Although these diverse publications attest to progress in African film historiography, they have also functioned as an arena for the acknowledgement of critical canon and the raison detre for promoting dialogic sensitivity toward the growing need for a framework of analysis and critical renaissance stemming from the contradiction and tensions in defining African cinema. Likewise, such diverse discourses are symptomatic of the immanent advancement that has reversed the paucity of scholarship or absence of any mention of African cinematic practices, as was the case in the 1960s and 1970s, with numerous published books on histories of film. Indeed, it is interesting to consider that since the late 1990s, as the scope of African film studies has widened, it has also brought attention to the plethora of critical perspectives informing dialogues as to the adequacy of critical methodologies. In other words, such are the consequences of (re)assessing the canon, and the illumination of African oriented theoretical and critical approaches, the latter view applying to all works concerning African cinematic practices, irrespective of the origin of the writer, filmmaker or producer. So, is it possible for these perspectives to merge as regenerative critical paradigms to assist in a fuller understanding of African cinema?
This book is an offshoot of the special issue of IRIS: A Journal of Theory of the Image, New Discourses of African Cinema (1995) that I guest edited. Therein, contributors examining the relationship between African cinematic discourse and questions about the dominant mode of representation and scholarship, reflected upon the larger question of whether African cinematic discourse is at the crossroads. African cinema is unique in its development and arduous augmentation. Critical and theoretical reflections on the film image started long before the people in sub-Saharan Africa, under the yoke of colonialism, had the opportunity to participate in the production of their own films. This explains why cinema in sub-Saharan Africa has been influenced by conventions and techniques foreign to African cultures, and why, despite having subverted such techniques through the fusion of aspects of cultural codes into narrative structures, African cinema still struggles to unleash and offer itself an autonomous status. Unlike European or American cinema, the roots of African cinema were planted during a time of tremulous resistance and uncertainty as Africans struggled for independence from colonial powers.
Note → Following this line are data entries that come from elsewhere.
(* ===== verification/Mutex.v ===== *)
(** Mutexes: kernel/mutex.c with the fast paths of asm/mutex.h.

    Any number of threads lock, try to lock and unlock one mutex.  A thread's
    calls are the steps between two accesses to what is shared: the counter, the
    spin lock of the list of waiters, the list, and the state and sleep lock of the
    tasks.  The counter is 1 if the mutex is free, 0 if it is locked, and negative
    if it is locked and there may be waiters.  Whether a signal is pending is left
    open, and any task may be woken at any time by others. *)

From S2P Require Import Prelude Sched.

(** What a thread does next. *)
Inductive mpc :=
| MIdle
| MHeld                       (* the thread has the mutex *)
| LFast (intr : bool)         (* mutex_lock, mutex_lock_interruptible: the decrement *)
| TFast                       (* mutex_trylock: the compare-and-exchange *)
| LLock (intr : bool)         (* __mutex_lock_common: spin_lock_mutex *)
| LAdd (intr : bool)          (* list_add_tail *)
| LXchg (intr : bool)         (* atomic_xchg(&lock->count, -1) *)
| LTest (intr : bool)         (* signal_pending, __set_task_state *)
| LUnlock (intr : bool)       (* spin_unlock_mutex *)
| LSwitch (intr : bool)       (* schedule: switch (current->state) *)
| LYield (intr : bool)        (* schedule: dde_kit_thread_schedule *)
| LDown (intr : bool)         (* schedule: dde_kit_sem_down *)
| LRelock (intr : bool)       (* spin_lock_mutex *)
| LIntr                       (* mutex_remove_waiter after a signal *)
| LIntrOut                    (* spin_unlock_mutex, return -EINTR *)
| LGot                        (* mutex_remove_waiter *)
| LEmpty                      (* if (list_empty) atomic_set(&lock->count, 0) *)
| LOut                        (* spin_unlock_mutex *)
| UFast                       (* mutex_unlock: the increment *)
| ULock                       (* __mutex_unlock_common_slowpath: spin_lock_mutex *)
| USet                        (* atomic_set(&lock->count, 1) *)
| UWake                       (* if (!list_empty) wake_up_process: the state *)
| UUp (j : nat)               (* wake_up_process: dde_kit_sem_up *)
| UOut.                       (* spin_unlock_mutex *)

Record mthread := MThread { mt_pc : mpc; mt_task : task }.

(** [struct mutex] and the threads. *)
Record msys := MSys {
  count : Z;
  wait_lock : option nat;
  wait_list : list nat;
  mth : nat → mthread;
}.

Definition set_mpc (pc : mpc) (t : mthread) : mthread := MThread pc (mt_task t).
Definition set_mstate (st : Z) (t : mthread) : mthread := MThread (mt_pc t) (Task st (tk_sleep_lock (mt_task t))).
Definition msem_add (d : Z) (t : mthread) : mthread := MThread (mt_pc t) (Task (tk_state (mt_task t)) (tk_sleep_lock (mt_task t) + d)).

Definition with_count (c : Z) (σ : msys) : msys := MSys c (wait_lock σ) (wait_list σ) (mth σ).
Definition with_wait_lock (l : option nat) (σ : msys) : msys := MSys (count σ) l (wait_list σ) (mth σ).
Definition with_wait_list (q : list nat) (σ : msys) : msys := MSys (count σ) (wait_lock σ) q (mth σ).
Definition mgoto (i : nat) (pc : mpc) (σ : msys) : msys := MSys (count σ) (wait_lock σ) (wait_list σ) (upd_at i (set_mpc pc) (mth σ)).
Definition on_mthread (i : nat) (f : mthread → mthread) (σ : msys) : msys := MSys (count σ) (wait_lock σ) (wait_list σ) (upd_at i f (mth σ)).

Definition spin_lock_mutex (i : nat) (pc : mpc) (σ : msys) : option msys :=
  match wait_lock σ with None => Some (mgoto i pc (with_wait_lock (Some i) σ)) | Some _ => None end.
Definition spin_unlock_mutex (i : nat) (pc : mpc) (σ : msys) : msys := mgoto i pc (with_wait_lock None σ).
Definition mutex_remove_waiter (i : nat) (σ : msys) : msys := with_wait_list (filter (λ j, j ≠ i) (wait_list σ)) σ.

(** The fast paths; the slow path is taken if the new value is negative, or not
    positive. *)
Definition __mutex_fastpath_lock (i : nat) (intr : bool) (σ : msys) : msys :=
  let c := s32 (count σ - 1) in mgoto i (if c <? 0 then LLock intr else MHeld) (with_count c σ).
Definition __mutex_fastpath_unlock (i : nat) (σ : msys) : msys :=
  let c := s32 (count σ + 1) in mgoto i (if 0 <? c then MIdle else ULock) (with_count c σ).
Definition __mutex_fastpath_trylock (i : nat) (σ : msys) : msys :=
  if count σ =? 1 then mgoto i MHeld (with_count 0 σ) else mgoto i MIdle σ.

(** The slow paths; [o] says whether a signal is pending; [None]: the thread
    waits. *)
Definition __mutex_lock_common (i : nat) (o : bool) (pc : mpc) (σ : msys) : option msys :=
  let t := mth σ i in
  match pc with
  | LLock c => spin_lock_mutex i (LAdd c) σ
  | LAdd c => Some (mgoto i (LXchg c) (with_wait_list (wait_list σ ++ [i]) σ))
  | LXchg c => Some (mgoto i (if count σ =? 1 then LGot else LTest c) (with_count (-1) σ))
  | LTest c => Some (if c && o then mgoto i LIntr σ
                     else mgoto i (LUnlock c) (on_mthread i (set_mstate (if c then TASK_INTERRUPTIBLE else TASK_UNINTERRUPTIBLE)) σ))
  | LUnlock c => Some (spin_unlock_mutex i (LSwitch c) σ)
  | LSwitch c => Some (mgoto i (if tk_state (mt_task t) =? TASK_RUNNING then LYield c else LDown c) σ)
  | LYield c => Some (mgoto i (LRelock c) σ)
  | LDown c => if 0 <? tk_sleep_lock (mt_task t) then Some (mgoto i (LRelock c) (on_mthread i (msem_add (-1)) σ)) else None
  | LRelock c => spin_lock_mutex i (LXchg c) σ
  | LIntr => Some (mgoto i LIntrOut (mutex_remove_waiter i σ))
  | LIntrOut => Some (spin_unlock_mutex i MIdle σ)
  | LGot => Some (mgoto i LEmpty (mutex_remove_waiter i σ))
  | LEmpty => Some (mgoto i LOut (match wait_list σ with [] => with_count 0 σ | _ => σ end))
  | LOut => Some (spin_unlock_mutex i MHeld σ)
  | _ => None
  end.
Definition __mutex_unlock_common_slowpath (i : nat) (pc : mpc) (σ : msys) : option msys :=
  match pc with
  | ULock => spin_lock_mutex i USet σ
  | USet => Some (mgoto i UWake (with_count 1 σ))
  | UWake => Some (match wait_list σ with
                   | [] => mgoto i UOut σ
                   | j :: _ => mgoto i (UUp j) (on_mthread j (set_mstate TASK_RUNNING) σ)
                   end)
  | UUp j => Some (mgoto i UOut (on_mthread j (msem_add 1) σ))
  | UOut => Some (spin_unlock_mutex i MIdle σ)
  | _ => None
  end.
Decades of oppression, Western control over its media and forms of communication, and the psychological trauma of colonial rule destabilized a plethora of cultural practices, thus creating a damaged image of the African people. The pioneers of African cinema and early African films are thus directly in conjunction with Africas fight for independence and identity as attempted to counter the devastating effects of the stereotypes created by Western colonial ideology and its filmmakers portrayals.